- DATA FOR THIS EXERCISE
╭──

(* ===== verification/PrefixPop.v ===== *)
(** * Removing a name from a prefix tree.

    [_pop] of src/store/prefix.hh removes the name of the item it is given, and only that one. *)
From S2P Require Import Prelude.
From S2P Require Import PrefixItem.
From S2P Require Import PrefixGraph.
From S2P Require Import PrefixFile.
From S2P Require Import PrefixInv.
From S2P Require Import PrefixSearch.
From S2P Require Import PrefixRun.
From S2P Require Import PrefixTree.
From S2P Require Import PrefixUpd.
From S2P Require Import PrefixGrow.
Local Open Scope Z_scope.
Import Item.

Section pop.
Context {L : Layout} {HL : LayoutOk L} {A : Type} {B : Blocks A} {HB : BlocksOk A} {D : Type} (d0 : D).
Abbreviation item := (Item.t D).
Abbreviation file := (@PrefixFile.t A D).
Import PrefixFile.
Implicit Types (m : gmap Z item) (it ix iy iz iw id : item) (s : file).

(** [m'] has the names of [m] but the one of [i]; what is under the detached root [n] does not count. *)
Record drops (n i : Z) m m' : Prop := {
  dr_has r k j d : r <> n -> has m' r k j d <-> has m r k j d /\ j <> i;
  dr_root r : r <> n -> root m' r <-> root m r;
  dr_keep r p k : r <> n -> walk m r r p k -> exists p', walk m' r r p' k;
}.
Lemma drops_same n i m m' m'' : drops n i m m' -> same m' m'' -> drops n i m m''.
Proof. intros [H1 H2 H3] [H4 H5 H6]. split; [intros; rewrite H4; by apply H1|intros; rewrite H5; by apply H2|]. intros r p k Hr Hw. destruct (H3 _ _ _ Hr Hw) as (p' & Hw'). by eapply H6. Qed.
Lemma drops_ev n i br h m m' m'' : drops n i m m' -> inv h br m' -> inv h br m'' -> ev [] m' m'' -> drops n i m m''.
Proof. intros Hd I1 I2 Ev. eapply drops_same; [exact Hd|]. eapply ev_same; [apply I1|apply I2|exact Ev]. Qed.

(** ** An item is no more used *)
Section unuse.
Context m (x : Z) ix (I : inv None 0 m) (Hx : m !! x = Some ix) (Hu : used ix = true) (Hk : kind ix <> Terminal \/ prev ix = 0).
Abbreviation ix' := (set_used false (data ix) ix).
Abbreviation m' := (<[x := ix']> m).
Lemma unuse_links : linked None m' /\ keep (fun _ => True) m m'.
Proof. split; [eapply linked_attr; [apply I|exact Hx|done..]|by eapply keep_attr]. Qed.
Lemma unuse_loc : loc (is_root 0 x ix) ix'.
Proof.
  pose proof (i_loc _ _ _ I _ _ Hx) as [L1 L2 L3 L4 L5 L6 L7]. rewrite Hu in *. pose proof (lo_unused _ (kind ix) L1). split; simpl; try done; [split; [apply L1|done]|lia|].
  intros Hr. destruct (L7 Hr) as [_ L7']. unfold is_root in Hr. apply bool_decide_eq_false in Hr. assert (x <> 0) by (by eapply inv_nz). destruct Hk as [Hk'|Hp]; [|by destruct Hr]. split; [done|]. intros _. apply L7'. by right.
Qed.
Lemma unuse_inv : inv None 0 m'.
Proof.
  apply inv_intro; [apply unuse_links|..|done].
  - intros i it [[<- <-]|[_ Hi]]%lookup_insert_Some; [apply unuse_loc|by apply (i_loc _ _ _ I)].
  - intros z iz iv Hz Hp Hv Hkv. assert (exists iv0, m !! prev iz = Some iv0 /\ psame iv0 iv) as (iv0 & Hv0 & Hps) by (apply lookup_insert_Some in Hv as [[<- <-]|[_ Hv]]; [by exists ix|by exists iv]).
    rewrite (split_ok_parent iv0) by done. assert (kind iv0 = Split) as Hks by (destruct Hps; congruence). apply lookup_insert_Some in Hz as [[<- <-]|[_ Hz]]; [apply (inv_edge _ _ _ _ _ _ I Hx); done|by eapply inv_edge].
Qed.
Lemma unuse_drops : drops 0 x m m'.
Proof.
  destruct unuse_links as [Hl' Hkp]. pose proof (i_linked _ _ _ I) as Hl. split.
  - intros r k j d _. split.
    + intros (pj & ij & Hwj & Hj & Huj & Hd). apply lookup_insert_Some in Hj as [[<- <-]|[Hjx Hj]]; [done|]. split; [|done]. destruct (lk_reach _ _ Hl _ _ Hj) as (r0 & p0 & k0 & Hw0). destruct (Hkp _ _ _ _ Hw0 Logic.I) as (p2 & Hw2).
      destruct (walk_unique _ _ Hl' _ _ _ _ _ _ _ Hwj Hw2) as (-> & _ & ->). by exists p0, ij.
    + intros [(pj & ij & Hwj & Hj & Huj & Hd) Hjx]. destruct (Hkp _ _ _ _ Hwj Logic.I) as (p2 & Hw2). exists p2, ij. by rewrite lookup_insert_ne.
  - intros r _. unfold root. setoid_rewrite lookup_insert_Some. split.
    + intros (it & [[<- <-]|[_ Hr]] & Hp); eauto.
    + intros (it & Hr & Hp). destruct (decide (x = r)) as [<-|]; [|eauto]. exists ix'. split; [by left|]. simpl. congruence.
  - intros r q k _ Hq. by eapply Hkp.
Qed.
End unuse.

╰──

- THE TASK
One number only, please: the count of lines in the data that hold the word "exact".

- SOLUTION TO THE PROBLEM
2